Appellant Brickley cannot complain that he was denied due process, nor can he contend that any lack of notice to other class members adversely affected his own interests. We hold, therefore, that Brickley has no standing to complain of any lack of notice to others.
Moreover, Brickley at all times purported to represent the entire class of investors and eventually the federal court has recognized the suit brought by Brickley to be a class action. If in fact Brickley did represent the class, notice to him was notice to the class. If in fact he did not represent the class, other members of the class may have reason to assert that they were not properly barred on the basis of notice to Brickley. Those issues, however, are not before us; only the order of 24 February is before us as to its effect on appellant Brickley alone.
(2) Existence of Interpleader Claims
Brickley contends that the trial court erred in ruling that any claims against the interpleader fund not filed by the 4 November 1986 deadline were barred and in releasing the interpleader fund to MDIF on 2 June 1989. Specifically, Brickley argues that since he did not obtain a liquidated judgment in the federal action prior to the deadline for filing an interpleader claim in the case sub judice, he did not have a "claim" that he could have asserted properly against the interpleader fund.
Md. Rule 2-221(a) provides, in pertinent part:
An action for interpleader or in the nature of interpleader may be brought against two or more adverse claimants who claim or may claim to be entitled to property. The claims of the several defendants or the title on which their claims depend need not have a common origin or be identical but may be adverse to and independent of each other.
The purpose of an interpleader action is to protect a stake-holder who is "threatened with double vexation in respect to one liability." Rockwell v. Carroll Ptg. Pub. Co., 191 Md. 542, 547, 62 A.2d 545 (1948). A decree cannot be entered in an interpleader action until all of the defendants have had an opportunity to answer or contest the interpleader complaint. Id.; Miller v. Mass. Mutual Life Ins. Co., 183 Md. 19, 34, 36 A.2d 517 (1944). Once the defendants have had such an opportunity, Md. Rule 2-221(b) empowers the court to require the defendants to interplead as to the disputed property within a certain time period and to enjoin the original defendants from bringing or prosecuting any other action affecting the property.
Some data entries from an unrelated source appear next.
(** Ending a fork: the slot is given up, or becomes a child of the forker. *)
Lemma pinv_forked b t k cur np f :
  pinv b t k -> forking (k cur) = Some np -> live (procn t cur) ->
  p_pid (f (procn t np)) = p_pid (procn t np) ->
  p_parent (f (procn t np)) = p_parent (procn t np) \/ p_parent (f (procn t np)) = Some cur ->
  (p_state (f (procn t np)) = UNUSED \/
   p_state (f (procn t np)) = RUNNABLE /\ p_parent (f (procn t np)) = Some cur) ->
  pinv b (upd np f t) (set_kont cur KUser k).
Proof.
  intros [H1 H2 H3 H4 H5 H6 H7 H8 H9 H10 H11] Hf Hcur Hpid Hpar Hst.
  pose proof (H4 cur np Hf) as Hnp.
  assert (Hu : used (procn t np)) by (unfold used; by rewrite Hnp).
  assert (Hlu : forall i, live (procn t i) -> i ≠ np).
  { intros i Hi ->. unfold live in Hi. by rewrite Hnp in Hi. }
  assert (Eq : procn (upd np f t) np = f (procn t np)) by (by apply procn_upd_eq, live_in_table).
  assert (Ne : forall i, i ≠ np -> procn (upd np f t) i = procn t i) by (intros; by apply procn_upd_ne).
  constructor; [done|..].
  - intros i. destruct (decide (i = np)) as [->|Hi]; [rewrite Eq, Hpid; intros _; by apply H2|].
    rewrite Ne by done. apply H2.
  - intros i j. destruct (decide (i = np)) as [->|Hi], (decide (j = np)) as [->|Hj];
      rewrite ?Eq, ?Ne, ?Hpid by done; intros; [done|by apply H3..].
  - intros i p. unfold set_kont. case_decide as Ei; [done|]. intros Hp. rewrite Ne; [by eapply H4|].
    intros ->. by apply Ei, (H5 i cur np).
  - intros i j p. unfold set_kont. repeat case_decide; [done..|apply H5].
  - intros i. unfold set_kont. case_decide; [done|]. intros Hi%H6. rewrite Ne by auto. done.
  - change (pt_initproc (upd np f t)) with (pt_initproc t). rewrite Ne by auto. done.
  - change (pt_initproc (upd np f t)) with (pt_initproc t). intros i. destruct (decide (i = np)) as [->|Hi].
    + rewrite Eq. intros Hl _. destruct Hst as [E|[E Ep]]; [unfold live in Hl; rewrite E in Hl; naive_solver|].
      exists cur. by rewrite Ne by auto.
    + rewrite Ne by done. intros Hl Hne. destruct (H8 i Hl Hne) as (q & E & Hq). exists q.
      by rewrite Ne by auto.
  - intros i. destruct (decide (i = np)) as [->|Hi]; [rewrite Eq|rewrite Ne by done; apply H9].
    destruct Hpar as [->| ->]; [apply H9|]. intros [= ->]. by apply (Hlu np).
  - change (pt_initproc (upd np f t)) with (pt_initproc t). rewrite Ne by auto. done.
  - intros i. unfold set_kont. case_decide; [done|apply H11].
Qed.
(** C24: a pipe is a FIFO queue of at most [PIPESIZE] bytes: whatever the
    interleaving of partial writes, reads and closes, and although the
    counters wrap around at 32 bits, the bytes put in are the bytes handed
    out followed by those still in it.  A writer is asleep only while the
    pipe is full and the read end open; unless a writer was killed, a reader
    is asleep only while the pipe is empty and the write end open: no wakeup
    is lost and the two never wait for each other. *)
Theorem pipe_fifo ks s w r :
  pipe_reach ks s w r ->
  w = r ++ contents (ps_pipe s) /\ (length (contents (ps_pipe s)) <= 512)%nat /\
  (ps_writers s ≠ [] -> pipe_full (ps_pipe s) = true /\ pp_readopen (ps_pipe s) ≠ 0) /\
  (ks = false -> ps_readers s ≠ [] -> contents (ps_pipe s) = [] /\ pp_writeopen (ps_pipe s) ≠ 0) /\
  (ks = false -> ps_readers s = [] \/ ps_writers s = []).
Proof.
  intros [Hok -> _ _ Hw Hr]%pipe_reach_inv. unfold writers_wait_rightly, readers_wait_rightly in *.
  split; [done|]. split; [rewrite length_contents; pose proof (po_count _ Hok); unfold PIPESIZE in *; lia|].
  split; [naive_solver|]. split; [naive_solver|].
  intros Hk. destruct (Hr Hk) as [?|[Hc _]]; [by left|]. destruct Hw as [?|[Hf _]]; [by right|].
  rewrite (pipe_full_spec _ Hok) in Hf. apply Z.eqb_eq in Hf. apply (f_equal length) in Hc. rewrite length_contents, Hf in Hc. done.
Qed.

(** C0: [piperead] takes the oldest bytes, at most [n]; it sleeps exactly
    when the pipe is empty, a writer is open and the caller is not killed,
    and answers 0 at end of file. *)
Theorem piperead_takes_oldest killed n p :
  pipe_ok p -> 0 <= n ->
  match piperead killed n p with
  | (RSleep, p') => p' = p /\ contents p = [] /\ pp_writeopen p ≠ 0 /\ killed = false
  | (RFailed, p') => p' = p /\ contents p = [] /\ pp_writeopen p ≠ 0 /\ killed = true
  | (RDone x bytes, p') =>
      bytes = take (Z.to_nat n) (contents p) /\ contents p' = drop (Z.to_nat n) (contents p) /\
      x = Z.of_nat (length bytes) /\ (contents p = [] -> pp_writeopen p = 0 /\ x = 0)
  end.
Proof.
  intros Hok Hn. unfold piperead. pose proof (pipe_empty_contents p Hok) as He.
  destruct (pipe_empty p && negb (pp_writeopen p =? 0))%bool eqn:Hg.
  - apply andb_true_iff in Hg as [?%He Hw]. apply negb_true_iff, Z.eqb_neq in Hw. by destruct killed.
  - pose proof (piperead_copy_spec (Z.to_nat n) p Hok) as H. destruct (piperead_copy _ p) as [bs p1].
    destruct H as (_ & -> & -> & _). split_and!; try done. intros Hc. rewrite Hc, take_nil. split; [|done].
    apply He in Hc. rewrite Hc in Hg. by apply negb_false_iff, Z.eqb_eq in Hg.
Qed.

Module PipeInstances.
(** A pipe whose write counter has wrapped around. *)
Definition p0 : pipe := mkPipe (replicate 512 0) (2 ^ 32 - 2) 1 1 1.

(** Process 7 sleeps for input; process 8 writes three bytes. *)
Definition s0 : psys := mkPsys (pipe_init (replicate 512 0)) [] [].
Definition s1 : psys := (do_read 7 false 10 s0).2.
Definition s2 : psys := (do_write 8 false 3 [1; 2; 3] s1).2.

Lemma pipe_fifo_witness :
  ps_readers s1 = [7] /\ ps_readers s2 = [] /\ contents (ps_pipe s2) = [1; 2; 3] /\
  ([1; 2; 3] = [] ++ contents (ps_pipe s2) /\ (length (contents (ps_pipe s2)) <= 512)%nat /\
   (ps_writers s2 ≠ [] -> pipe_full (ps_pipe s2) = true /\ pp_readopen (ps_pipe s2) ≠ 0) /\
   (false = false -> ps_readers s2 ≠ [] -> contents (ps_pipe s2) = [] /\ pp_writeopen (ps_pipe s2) ≠ 0) /\
   (false = false -> ps_readers s2 = [] \/ ps_writers s2 = [])).
Proof.
  do 3 (split; [by vm_compute|]). apply (pipe_fifo false s2 [1; 2; 3] []).
  assert (H1 : pipe_reach false s1 [] []).
  { apply (pr_read false s0 [] [] 7 false 10 RSleep s1); [by apply pr_alloc|done|by vm_compute]. }
  change (pipe_reach (false || false) s2 ([] ++ take (Z.to_nat (pipe_count (ps_pipe s2) - pipe_count (ps_pipe s1))) [1; 2; 3]) []).
  apply (pr_write false s1 [] [] 8 false 3 [1; 2; 3] (WDone 3) s2); [done|done|by vm_compute].
Defined.

Lemma piperead_takes_oldest_witness :
  pipe_ok p0 /\ match piperead false 10 p0 with
                | (RSleep, p') => p' = p0 /\ contents p0 = [] /\ pp_writeopen p0 ≠ 0 /\ false = false
                | (RFailed, p') => p' = p0 /\ contents p0 = [] /\ pp_writeopen p0 ≠ 0 /\ false = true
                | (RDone x bytes, p') =>
                    bytes = take 10 (contents p0) /\ contents p' = drop 10 (contents p0) /\
                    x = Z.of_nat (length bytes) /\ (contents p0 = [] -> pp_writeopen p0 = 0 /\ x = 0)
                end.
Proof.
  assert (Hok : pipe_ok p0) by (constructor; by vm_compute). split; [done|].
  by apply (piperead_takes_oldest false 10 p0 Hok).
Defined.

(** A killed writer that fills the pipe gives up without waking the readers:
    process 7 stays asleep although the pipe is full of bytes. *)
Theorem killed_writer_loses_wakeup :
  let '(st, s) := do_write 8 true 600 (replicate 600 1) s1 in
  wresult st = Some (-1) /\ ps_readers s = [7] /\ pipe_full (ps_pipe s) = true /\ length (contents (ps_pipe s)) = 512%nat.
Proof. by vm_compute. Qed.
End PipeInstances.
(* ===== verification/FileProof.v ===== *)
(** * FileProof: the file system calls keep the table of open files sound *)
From S2P Require Import Prelude CString FsFormat Ring Bio Log KFs Ipc Pipe Mmu Syscall FileTab SysFile FileInv.

Section ops.
Context {W : Type} `{IpcEnv W}.
Implicit Types s : kern W.

Lemma tinv_ext tot d d' s : (forall k, d k = d' k) -> tinv tot d s -> tinv tot d' s.
Proof. intros E []. constructor; try done. intros k f Hk. rewrite <- E. auto. Qed.

(** Changing file [k], and its count by [z]. *)
Lemma tinv_count tot d s s' k f f' z :
  tinv tot d s -> kn_ftable s !! k = Some f -> kn_ftable s' = <[k := f']> (kn_ftable s) -> ofiles s' = ofiles s ->
  f_ref f' = f_ref f + z -> (f_type f' ≠ FD_NONE -> 0 < f_ref f') ->
  pipes_ok (<[k := f']> (kn_ftable s)) (kn_pipes s') -> (kn_pages s' + live (kn_pipes s'))%nat = tot ->
  tinv tot (own k z d) s'.
Proof.
  intros [Hr Hd Hl Hf Hp Hn] Hk Ef Eo Er Ht Hp' Hn'.
  assert (Hlk : forall j g, <[k := f']> (kn_ftable s) !! j = Some g -> j = k /\ g = f' \/ j ≠ k /\ kn_ftable s !! j = Some g).
  { intros j g Hj. destruct (decide (j = k)) as [->|]; [left|right; by rewrite list_lookup_insert_ne in Hj].
    rewrite list_lookup_insert_eq in Hj by (by eapply lookup_lt_Some). by injection Hj as ->. }
  constructor; rewrite ?Ef, ?Eo; try done.
  - intros j g Hj. unfold own. apply Hlk in Hj as [[-> ->]|[Hne Hj]].
    + rewrite decide_True by done. rewrite Er, (Hr k f Hk). lia.
    + rewrite decide_False by done. by apply Hr.
  - intros j Hj. rewrite length_insert. by apply Hd.
  - intros j g Hj. apply Hlk in Hj as [[-> ->]|[_ Hj]]; [done|by apply (Hf j)].
Qed.

Lemma own_0 k d j : own k 0 d j = d j.
Proof. unfold own. case_decide; lia. Qed.

Lemma own_own k z z' d j : own k z (own k z' d) j = own k (z + z') d j.
Proof. unfold own. repeat case_decide; lia. Qed.

Lemma upd_file_alter s k f (g : file -> file) :
  kn_ftable s !! k = Some f -> set_files (alter g k (kn_ftable s)) s = set_files (<[k := g f]> (kn_ftable s)) s.
Proof. intros Hk. by rewrite (alter_as_insert g k f). Qed.

(** A slot of process [cur]'s descriptor table. *)
Lemma tinv_set_fd tot d s cur u fd a b :
  tinv tot d s -> kn_procs s !! cur = Some u -> u_ofile u !! fd = Some a ->
  (forall k, b = Some k -> (k < length (kn_ftable s))%nat) ->
  tinv tot (fun k => d k + (if is_ref k a then 1 else 0) - (if is_ref k b then 1 else 0))
       (set_procs (alter (fun u => set_ofile (<[fd := b]> (u_ofile u)) u) cur (kn_procs s)) s).
Proof.
  intros [Hr Hd Hl Hf Hp Hn] Hu Ha Hb.
  assert (Hcur : ofiles s !! cur = Some (u_ofile u)) by (unfold ofiles; by rewrite list_lookup_fmap, Hu).
  set (s' := set_procs _ s).
  assert (Eo : ofiles s' = <[cur := <[fd := b]> (u_ofile u)]> (ofiles s)).
  { unfold ofiles, s'. cbn [kn_procs set_procs]. rewrite (alter_as_insert _ cur u) by done. by rewrite list_fmap_insert. }
  constructor; cbn [kn_ftable kn_pipes kn_pages set_procs s'] in *; try done; rewrite ?Eo.
  - intros k f Hk. rewrite (nrefs_set k _ cur (u_ofile u) fd a) by done. rewrite (Hr k f Hk). lia.
  - intros k. rewrite (nrefs_set k _ cur (u_ofile u) fd a) by done. intros Hk.
    destruct (is_ref k b) eqn:Eb; [apply bool_decide_eq_true in Eb; by apply Hb|].
    apply Hd. destruct (is_ref k a); lia.
  - intros l Hin. apply list_elem_of_lookup in Hin as [j Hj]. destruct (decide (j = cur)) as [->|].
    + rewrite list_lookup_insert_eq in Hj by (by eapply lookup_lt_Some). injection Hj as <-. rewrite length_insert.
      apply Hl. by eapply list_elem_of_lookup_2.
    + rewrite list_lookup_insert_ne in Hj by done. apply Hl. by eapply list_elem_of_lookup_2.
Qed.

(** ** file.c *)

Lemma filealloc_spec tot d s :
  tinv tot d s ->
  wp filealloc (fun r s' => match r with
    | None => s' = s
    | Some k => tinv tot (own k 1 d) s' /\ kn_procs s' = kn_procs s /\
        exists g f, kn_ftable s !! k = Some g /\ f_ref g = 0 /\
          kn_ftable s' = <[k := f]> (kn_ftable s) /\ f_type f = FD_NONE /\ f_ref f = 1
    end) any_halt s.
Proof.
  intros Hi. unfold filealloc. wp_steps. apply find_some in Hopt as [Hin Hf]. destruct (kn_ftable s !! n) as [f|] eqn:Hk; [|done].
  apply Z.eqb_eq in Hf. unfold upd_file. wp_steps. rewrite (upd_file_alter s n f) by done.
  assert (Ht : f_type f = FD_NONE).
  { destruct (decide (f_type f = FD_NONE)) as [|Hn]; [done|]. pose proof (ti_free _ _ _ Hi n f Hk Hn). lia. }
  split; [|split; [done|]].
  - eapply (tinv_count tot d s _ n f); [done|done|done|done|cbn; lia|done| |apply Hi].
    apply (pipes_ok_insert _ _ _ f); [apply Hi|done|by rewrite Ht|done].
  - by do 2 eexists.
Qed.

Lemma filedup_spec tot d s k :
  tinv tot d s -> wp (filedup k) (fun _ s' => tinv tot (own k 1 d) s' /\ kn_procs s' = kn_procs s /\ (k < length (kn_ftable s'))%nat) any_halt s.
Proof.
  intros Hi. unfold filedup. wp_step. apply wp_the_file. intros f Hf. wp_step; [done|]. wp_step. unfold upd_file. wp_steps.
  rewrite (upd_file_alter s k f) by done. split; [|split; [done|cbn; rewrite length_insert; by eapply lookup_lt_Some]].
  eapply (tinv_count tot d s _ k f); [done|done|done|done|cbn; lia|apply Z.ltb_ge in Hif; cbn; lia| |apply Hi].
  by apply (pipes_ok_same _ _ _ f); [apply Hi|..].
Qed.

(** The last reference to a pipe end. *)
Lemma close_end tot d s k f f' :
  tinv tot d s -> kn_ftable s !! k = Some f -> f_type f = FD_PIPE -> f_ref f = 1 ->
  f_type f' = FD_NONE -> f_ref f' = 0 ->
  wp (close_pipe (f_pipe f) (f_writable f))
     (fun _ s' => tinv tot (own k (-1) d) s' /\ kn_procs s' = kn_procs s) any_halt
     (set_files (<[k := f']> (kn_ftable s)) s).
Proof.
  intros Hi Hk Ht Hr Ht' Hr'. unfold close_pipe. wp_step. apply wp_the_pipe. intros i p Hip Hpi. cbn [kn_pipes set_files] in Hpi.
  assert (He : is_end i (negb (f_writable f =? 0)) f) by done.
  pose proof (pipes_ok_close _ _ k f f' i p _ (ti_pipe _ _ _ Hi) Hk He Hpi Ht') as Hok.
  pose proof (live_insert _ _ _ (pipeclose (negb (f_writable f =? 0)) p) Hpi) as Hlv. cbn [occupied] in Hlv.
  pose proof (ti_pages _ _ _ Hi) as Hn. cbn [fst snd].
  destruct (pipeclose _ p) as [q|] eqn:Eq; unfold set_pipe; wp_steps; cbn [occupied] in Hlv.
  all: split; [|done]; eapply (tinv_count tot d s _ k f f'); cbn; try done; try lia; congruence.
Qed.

Lemma fileclose_spec tot d s pid k :
  tinv tot d s -> wp (fileclose pid k) (fun _ s' => tinv tot (own k (-1) d) s' /\ kn_procs s' = kn_procs s) any_halt s.
Proof.
  intros Hi. unfold fileclose. wp_step. apply wp_the_file. intros f Hf. wp_step; [done|]. apply Z.ltb_ge in Hif.
  wp_step; rename Hif0 into Hlast.
  - apply Z.ltb_lt in Hlast. unfold upd_file. wp_steps. rewrite (upd_file_alter s k f) by done. split; [|done].
    eapply (tinv_count tot d s _ k f); [done|done|done|done|cbn; lia|cbn; lia| |apply Hi].
    by apply (pipes_ok_same _ _ _ f); [apply Hi|..].
  - apply Z.ltb_ge in Hlast. wp_step. unfold upd_file. wp_steps. rewrite (upd_file_alter s k f) by done.
    assert (Hother : f_type f ≠ FD_PIPE -> forall g, f_type g = FD_NONE -> f_ref g = 0 ->
              tinv tot (own k (-1) d) (set_files (<[k := g]> (kn_ftable s)) s)).
    { intros Ht g Hg Hg0. eapply (tinv_count tot d s _ k f); [done|done|done|done|lia|congruence| |apply Hi].
      apply (pipes_ok_insert _ _ _ f); [apply Hi|done|done|congruence]. }
    destruct (f_type f) eqn:Ht.
    + wp_step. split; [by apply Hother|done].
    + apply (close_end tot d s k f); [done|done|done|lia|done|done].
    + apply wp_on_fs. intros _ s' Hs Hp. split; [|by rewrite Hp]. eapply tinv_same; [exact Hs|]. by apply Hother.
    + wp_step. split; [by apply Hother|done].
Qed.

(** Changing what is not counted. *)
Lemma tinv_upd_file tot d s k f f' :
  tinv tot d s -> kn_ftable s !! k = Some f -> f_ref f' = f_ref f -> (f_type f' ≠ FD_NONE -> 0 < f_ref f) ->
  pipes_ok (<[k := f']> (kn_ftable s)) (kn_pipes s) ->
  tinv tot d (set_files (<[k := f']> (kn_ftable s)) s).
Proof.
  intros Hi Hk Hr Hf Hp. apply (tinv_ext tot (own k 0 d)); [apply own_0|].
  eapply (tinv_count tot d s _ k f); [done..|lia|by rewrite Hr|done|apply Hi].
Qed.

Lemma set_foff_spec tot d s k (v : Z) :
  tinv tot d s -> wp (upd_file k (set_foff v)) (fun _ s' => tinv tot d s' /\ kn_procs s' = kn_procs s) any_halt s.
Proof.
  intros Hi. unfold upd_file. wp_step. split; [|done].
  destruct (kn_ftable s !! k) as [f|] eqn:Hk.
  - rewrite (upd_file_alter s k f) by done. apply (tinv_upd_file tot d s k f); [done..|apply (ti_free _ _ _ Hi k f Hk)|].
    by apply (pipes_ok_same _ _ _ f); [apply Hi|..].
  - rewrite alter_none by done. by destruct s.
Qed.

Lemma piperead_copy_ends n p :
  pp_readopen (piperead_copy n p).2 = pp_readopen p /\ pp_writeopen (piperead_copy n p).2 = pp_writeopen p.
Proof.
  revert p. induction n as [|n IH]; intros p; cbn [piperead_copy]; [done|]. destruct (pipe_empty p); [done|].
  specialize (IH (set_nread (u32 (pp_nread p + 1)) p)). by destruct (piperead_copy n _).
Qed.

Lemma piperead_ends killed n p st p' :
  piperead killed n p = (st, p') -> pp_readopen p' = pp_readopen p /\ pp_writeopen p' = pp_writeopen p.
Proof.
  unfold piperead. destruct (_ && _)%bool; [destruct killed; by injection 1 as <- <-|].
  pose proof (piperead_copy_ends (Z.to_nat n) p) as Hc. destruct (piperead_copy _ p). by injection 1 as <- <-.
Qed.

Lemma pipewrite_ends killed n src p st p' :
  pipewrite_loop killed n src p = (st, p') -> pp_readopen p' = pp_readopen p /\ pp_writeopen p' = pp_writeopen p.
Proof.
  revert p. induction src as [|c src IH]; intros p; cbn [pipewrite_loop]; [by injection 1 as <- <-|].
  destruct (pipe_full p); [destruct (_ || _)%bool; by injection 1 as <- <-|]. by intros ?%IH.
Qed.

Lemma set_pipe_spec tot d s i p p' :
  tinv tot d s -> kn_pipes s !! i = Some (Some p) -> pp_readopen p' = pp_readopen p -> pp_writeopen p' = pp_writeopen p ->
  wp (set_pipe i p') (fun _ s' => tinv tot d s' /\ kn_procs s' = kn_procs s) any_halt s.
Proof.
  intros Hi Hp Hr Hw. unfold set_pipe. wp_step. split; [|done]. pose proof (live_insert _ _ _ (Some p') Hp) as Hlv.
  destruct Hi as [? ? ? ? Hok Hn]. constructor; cbn; try done; [by apply (pipes_ok_data _ _ _ p)|]. cbn in Hlv. lia.
Qed.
Neither this Court, nor the Court of Appeals has held that a claim against an interpleader fund must be based upon a judgment. In support of his contention, Brickley relies solely on Mitchell Properties v. Real Estate Title, 62 Md. App. 473, 490 A.2d 271 (1985). His reliance on that case, however, is misplaced. In Mitchell Properties we held that the release of interpleader funds, which were also the subject of a pending case, was improper because the resolution of the interpleader action depended upon the outcome of the pending action. 62 Md. App. at 486, 490 A.2d 271. Contrary to Brickley's assertion, we did not hold that a judgment in the pending action was necessary before a claim to the interpleader fund could be asserted. Rather, we held that a final order disposing of the interpleader claims could not be entered until the pending litigation was resolved because that judgment would determine the validity of the claims already asserted. Obviously, in order to delay the disposition of an interpleader action until the resolution of a related action, a "claim" must be asserted against the interpleader fund. Indeed, a defendant in an interpleader action who fails to assert a claim against the subject property may be barred from asserting any future claim to that property. Md. Rule 2-221(b)(4).
Brickley fails to offer any authority to support the proposition that a claim against an interpleader fund must be based on a judgment. Nor does Brickley offer an explanation as to why he waited until after the deadline for filing interpleader claims before advancing this argument, rather than making a timely objection to the trial court's decision to set the deadline of 4 November 1986.
A "claim" is nothing more than an assertion of a right to certain property, and neither Md. Rule 2-221 nor the cases interpreting it has narrowed the definition of a claim to one that has been reduced to judgment. Significantly, in Farmers Mechanics Bank v. Walser, 316 Md. 366, 387, 558 A.2d 1208 (1989), the Court of Appeals held that a defendant in an interpleader action, who alleged that the stake-holder was independently liable to him, could not defeat the action simply by forsaking any claim to the fund deposited with the court. To hold otherwise, the Court noted, "would run contrary to the spirit and purpose of the interpleader rule." Id. at 388, 558 A.2d 1208. The independent liability alleged in Walser, supra, was not based upon a judgment; indeed, no action had yet been taken on that claim. Nevertheless, the Court of Appeals held that the defendant was required to assert a claim in the interpleader action.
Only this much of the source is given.